▶ Source records
►
(** A light-DOM element assigned to one of the panel's slots. [layout] is
    the property of [calcite-action-bar]; other elements leave it
    undefined. *)
Record Element : Type := mkElement {
  localName : string;
  layout : option string;
  embedded : option bool
}.

Definition set_layout (v : string) (el : Element) : Element :=
  {| localName := localName el; layout := Some v;
     embedded := embedded el |}.

Definition set_embedded (v : bool) (el : Element) : Element :=
  {| localName := localName el; layout := layout el;
     embedded := Some v |}.

Definition upper (c : ascii) : ascii :=
  let n := nat_of_ascii c in
  if (Nat.leb 97 n && Nat.leb n 122)%bool
  then ascii_of_nat (n - 32) else c.

Fixpoint toUpperCase (s : string) : string :=
  match s with
  | EmptyString => EmptyString
  | String c s' => String (upper c) (toUpperCase s')
  end.

(** [el.nodeName] of an HTML element: its local name in upper case. *)
Definition nodeName (el : Element) : string := toUpperCase (localName el).

(** [el.matches(sel)] for a type selector [sel]. *)
Definition matches (sel : string) (el : Element) : bool :=
  String.eqb (localName el) sel.

Definition NodeRef : Type := nat.

(** The store of light-DOM elements, by reference. *)
Abbreviation Document := (gmap nat Element).

(** The scrollable content wrapper with its attribute map. *)
Record ScrollEl : Type := mkScrollEl {
  scrollHeight : JsValue;
  offsetHeight : JsValue;
  attributes : gmap string string
}.

Definition setAttribute (k v : string) (el : ScrollEl) : ScrollEl :=
  {| scrollHeight := scrollHeight el;
     offsetHeight := offsetHeight el;
     attributes := <[k := v]> (attributes el) |}.

Definition removeAttribute (k : string) (el : ScrollEl) : ScrollEl :=
  {| scrollHeight := scrollHeight el;
     offsetHeight := offsetHeight el;
     attributes := delete k (attributes el) |}.

Definition getAttribute (k : string) (el : ScrollEl) : option string :=
  attributes el !! k.

(** A [<slot>] element: the references of the elements currently
    assigned to it, in document order. *)
Record HTMLSlotElement : Type := mkSlot {
  assignedElements : list NodeRef
}.

(** A [slotchange] event; its target is the slot that changed. *)
Record SlotChangeEvent : Type := mkSlotChange {
  target : HTMLSlotElement
}.

(** A [keydown] event. *)
Record KeyboardEvent : Type := mkKeyboardEvent {
  key : string;
  defaultPrevented : bool
}.

Definition preventDefault (e : KeyboardEvent) : KeyboardEvent :=
  {| key := key e; defaultPrevented := true |}.

(** Modelled from the spec: [slotChangeGetAssignedElements] of
    [utils/dom], which is not among the sources. The spec (4.1) has the
    handlers "inspect currently assigned elements" of the slot that
    raised the notification. *)
Definition slotChangeGetAssignedElements (event : SlotChangeEvent)
  : list NodeRef :=
  assignedElements (target event).

(** Modelled from the spec: [slotChangeHasAssignedElement] of
    [utils/dom], which is not among the sources. The spec (4.1) has it
    answer "has at least one assigned element". *)
Definition slotChangeHasAssignedElement (event : SlotChangeEvent) : bool :=
  match slotChangeGetAssignedElements event with
  | [] => false
  | _ :: _ => true
  end.

End Dom.
Import Dom.

(** ** The close guard *)

(** The fate of a promise: it fulfils, it rejects with a reason, or it
    never settles. *)
Inductive Promise : Type :=
| Fulfils
| Rejects (reason : string)
| Pends.

(** What calling a function of type [() => Promise<void>] does: it throws
    before returning, or it returns a promise. *)
Inductive GuardResult : Type :=
| Throws (reason : string)
| Returns (p : Promise).

Definition Guard : Type := unit -> GuardResult.

(** ** Component state *)

(** The [@Prop] and [@State] members of the class, and the [panelScrollEl]
    reference. *)
Record Panel : Type := mkPanel {
  beforeClose : option Guard;
  closed : bool;
  disabled : bool;
  closable : bool;
  collapsed : bool;
  collapsible : bool;
  loading : bool;
  heading : option string;
  description : option string;
  panelScrollEl : option ScrollEl;
  isClosed : bool;
  hasStartActions : bool;
  hasEndActions : bool;
  hasMenuItems : bool;
  hasHeaderContent : bool;
  hasActionBar : bool;
  hasContentBottom : bool;
  hasContentTop : bool;
  hasFab : bool;
  hasFooterActions : bool;
  hasFooterContent : bool;
  hasFooterEndContent : bool;
  hasFooterStartContent : bool;
  showHeaderContent : bool
}.

Definition set_closed (v : bool) (p : Panel) : Panel :=
  {| beforeClose := beforeClose p; closed := v; disabled := disabled p;
     closable := closable p; collapsed := collapsed p;
     collapsible := collapsible p; loading := loading p;
     heading := heading p; description := description p;
     panelScrollEl := panelScrollEl p; isClosed := isClosed p;
     hasStartActions := hasStartActions p; hasEndActions := hasEndActions p;
     hasMenuItems := hasMenuItems p; hasHeaderContent := hasHeaderContent p;
     hasActionBar := hasActionBar p; hasContentBottom := hasContentBottom p;
     hasContentTop := hasContentTop p; hasFab := hasFab p;
     hasFooterActions := hasFooterActions p;
     hasFooterContent := hasFooterContent p;
     hasFooterEndContent := hasFooterEndContent p;
     hasFooterStartContent := hasFooterStartContent p;
     showHeaderContent := showHeaderContent p |}.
◄
▶ What is required
Copy each line of the listing above that includes the word "option".

▶ Problem solution
  layout : option string;
  embedded : option bool
Definition getAttribute (k : string) (el : ScrollEl) : option string :=
  beforeClose : option Guard;
  heading : option string;
  description : option string;
  panelScrollEl : option ScrollEl;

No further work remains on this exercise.